Run your algorithm and see how it predicts on the test data by calculating the predictive accuracy. 

### Load, Split, and Inspect Data

In [2]:
# Set seed for replicatability
np.random.seed(8191)

# Read in data from csv
dta = pd.read_csv("../turnout.csv")

# Split train-test using Pandas
train = dta.sample(frac=.8).reset_index(drop=True)
test = dta.drop(train.index).reset_index(drop=True)

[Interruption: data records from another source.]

(** The method does what the reference does: the same events, on the same
    frames, leaving the same queues. *)
Lemma TryEmitLocked_accounts now p :
  pairer_inv p ->
  exists evs,
    accounts p no_push evs (option_list (TryEmitLocked now p).1) (TryEmitLocked now p).2 /\
    ref_emit (sfp_cfg p) now (queues p) = (evs, queues (TryEmitLocked now p).2).
Proof.
  intros Hp. pose proof (side_heads kLeft p Hp) as Hl. pose proof (side_heads kRight p Hp) as Hr.
  pose proof (TimeoutThresholdSamplesLocked_nonneg (sfp_cfg p)) as Ht.
  unfold TryEmitLocked, TryEmitExpiredLocked, ref_emit, too_far_ahead.
  pose proof (queue_of_queues kLeft p) as Ql. pose proof (queue_of_queues kRight p) as Qr.
  destruct (queues p) as [[|f l] [|g r]] eqn:Q; cbn [queue_of fst snd side_of] in *.
  - rewrite Hl, Hr. cbn [andb]. exists []. split; [by apply accounts_refl|by cbn [snd]; rewrite Q].
  - destruct Hr as [Hr Hg]. rewrite Hl, Hr, Hg. cbn [andb]. case_test.
    + destruct (silence_fill_refines kRight p (Expired now) g r Hp ltac:(by rewrite Q) E) as [A ->].
      rewrite Q. by eexists.
    + exists []. split; [by apply accounts_refl|by cbn [snd]; rewrite Q].
  - destruct Hl as [Hl Hf]. rewrite Hl, Hr, Hf. cbn [andb]. case_test.
    + destruct (silence_fill_refines kLeft p (Expired now) f l Hp ltac:(by rewrite Q) E) as [A ->].
      rewrite Q. by eexists.
    + exists []. split; [by apply accounts_refl|by cbn [snd]; rewrite Q].
  - destruct Hl as [Hl Hf], Hr as [Hr Hg]. rewrite Hl, Hr. cbn [andb]. fold (EmitPairLocked p).
    rewrite Hf, Hg.
    unfold DiffSamples.
    destruct (decide (fs_timestamp_samples f < fs_timestamp_samples g)) as [Hd|Hd].
    all: repeat case_test; try lia.
    all: try (destruct (silence_fill_refines kLeft p (Ahead g) f l Hp ltac:(by rewrite Q)) as [A ->];
              [cbn [ev_ok]; lia|]; rewrite Q; by eexists).
    all: try (destruct (silence_fill_refines kRight p (Ahead f) g r Hp ltac:(by rewrite Q)) as [A ->];
              [cbn [ev_ok]; lia|]; rewrite Q; by eexists).
    all: b2p.
    all: destruct (EmitPairLocked_accounts p Hp Hl Hr) as (o & Ho & Ha);
      [rewrite Hf, Hg; cbn [ev_ok]; unfold DiffSamples; case_test; lia|].
    all: rewrite Ho; eexists; split; [exact Ha|].
    all: apply accounts_queues in Ha; rewrite Q, Hf, Hg in Ha.
    all: destruct (queues (EmitPairLocked p).2); unfold consumed in Ha; cbn in Ha; by simplify_eq.
Qed.
(* ===== verification/StreamClient.v ===== *)
(** * The media stream client

    [src/media/stream_client.cc] and [include/osw/media/stream_client.h]: one
    bidirectional gRPC stream per media session.  Callers put frames and control
    messages into a bounded circular send ring, a writer thread drains it, a
    reader thread dispatches what the peer sends.  The gRPC library is outside
    the repository: what its calls return ([Write], [Read], [Finish], and
    whether the handshake met its deadline) are arguments, and the calls made on
    it are recorded in the order they are made.  The payloads of the generated
    messages that the client only forwards are types of the section.  Log lines
    and the time stamps they print are not modelled. *)

From S2P Require Import Prelude BoundedQueue AudioFrame.

Section StreamClient.
Context {Control Transcript AmdVerdict : Type}.

(** ** Messages and configuration *)

(** [grpc::Status::ok()]. *)
Definition Status_ok (s : Status) : bool := match st_code s with OK => true | _ => false end.

Record StreamConfig := mkStreamConfig {
  sc_channel_uuid : string;
  sc_tenant_id : string;
  sc_purpose : Z;
  sc_sample_rate_hz : Z;
  sc_channels : Z;
  sc_codec : Z;
  sc_side : Z;
  sc_traceparent : string;
  sc_start_message : string;
  sc_variables : gmap string string;
  half_close_writes_after_start : bool;
  send_ring_capacity_frames : nat }.

(** [FromModule] carries one of these payloads, or none. *)
Inductive FromModule :=
  | FMNotSet
  | FMStart (start : StreamConfig)
  | FMAudio (audio : ProtoAudioFrame)
  | FMControl (control : Control).

Inductive FromService :=
  | FSNotSet
  | FSReady (sample_rate_hz channels : Z) (server_stream_id : string)
  | FSAudio (audio : ProtoAudioFrame)
  | FSTranscript (t : Transcript)
  | FSAmd (v : AmdVerdict)
  | FSControl (c : Control)
  | FSVariables.

Definition has_audio (m : FromModule) : bool :=
  match m with FMAudio _ => true | _ => false end.

(** ** State *)

Record SendRing := mkSendRing {
  ring_ : list FromModule;
  ring_head_ : nat;
  ring_tail_ : nat;
  ring_count_ : nat }.

Record StreamClient := mkStreamClient {
  config_ : StreamConfig;
  send_ring : SendRing;
  ring_closed_ : bool;
  open_ : bool;
  writes_done_ : bool;
  stream_ : bool;
  final_status_ : Status;
  frames_sent_ : Z;
  frames_dropped_ : Z;
  seq_counter_ : Z;
  ts_counter_ : Z;
  agreed_sample_rate_hz_ : Z;
  agreed_channels_ : Z;
  server_stream_id_ : string }.

(** The constructor: [ring_.resize(max(1, capacity))]. *)
Definition StreamClient_new (config : StreamConfig) : StreamClient :=
  mkStreamClient config
    (mkSendRing (replicate (Nat.max 1 (send_ring_capacity_frames config)) FMNotSet) 0 0 0)
    false false false false Status_OK 0 0 0 0 0 1 "".

Definition with_ring (r : SendRing) (dropped : Z) (c : StreamClient) : StreamClient :=
  mkStreamClient (config_ c) r (ring_closed_ c) (open_ c) (writes_done_ c) (stream_ c)
    (final_status_ c) (frames_sent_ c) dropped (seq_counter_ c) (ts_counter_ c)
    (agreed_sample_rate_hz_ c) (agreed_channels_ c) (server_stream_id_ c).

Definition with_flags (closed opened writes_done stream : bool) (c : StreamClient) : StreamClient :=
  mkStreamClient (config_ c) (send_ring c) closed opened writes_done stream
    (final_status_ c) (frames_sent_ c) (frames_dropped_ c) (seq_counter_ c) (ts_counter_ c)
    (agreed_sample_rate_hz_ c) (agreed_channels_ c) (server_stream_id_ c).

Definition with_sent (sent : Z) (c : StreamClient) : StreamClient :=
  mkStreamClient (config_ c) (send_ring c) (ring_closed_ c) (open_ c) (writes_done_ c) (stream_ c)
    (final_status_ c) sent (frames_dropped_ c) (seq_counter_ c) (ts_counter_ c)
    (agreed_sample_rate_hz_ c) (agreed_channels_ c) (server_stream_id_ c).

Definition with_final (s : Status) (c : StreamClient) : StreamClient :=
  mkStreamClient (config_ c) (send_ring c) (ring_closed_ c) (open_ c) (writes_done_ c) (stream_ c)
    s (frames_sent_ c) (frames_dropped_ c) (seq_counter_ c) (ts_counter_ c)
    (agreed_sample_rate_hz_ c) (agreed_channels_ c) (server_stream_id_ c).

Definition with_counters (seq ts : Z) (c : StreamClient) : StreamClient :=
  mkStreamClient (config_ c) (send_ring c) (ring_closed_ c) (open_ c) (writes_done_ c) (stream_ c)
    (final_status_ c) (frames_sent_ c) (frames_dropped_ c) seq ts
    (agreed_sample_rate_hz_ c) (agreed_channels_ c) (server_stream_id_ c).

# Print length of train-test
print("Training Data:",train.shape[0],"\nTest Data:",test.shape[0])

# Print random sample
train.sample(5)

Training Data: 1600 
Test Data: 400


Unnamed: 0,id,age,educate,income,vote,white
752,727,33,14.0,5.2331,1,1
1153,655,23,16.0,4.8954,1,1
615,951,50,10.0,2.917,1,1
1389,1499,48,15.0,3.46,1,1
472,756,55,13.0,8.7545,1,1


### Calculate class and conditional probabilities 

We will need these to calculate the Bayesian probabilities that give this classifier its name.

In [3]:
# Split train data when variable is categorical or consecutive,
# these have slightly different processes for calculating Bayesian probabilities 
categorical = train[['vote', 'white']]
continuous = train[['age', 'educate', 'income', 'vote']]

In [4]:
# Create empty dictionaries to store class and conditional probabilities
class_probs = {}
conditional_probs = {}

# Get list of categorical columns that are not the dependent vraible, 'vote'
cat_cols = [col for col in categorical.columns if col != 'vote']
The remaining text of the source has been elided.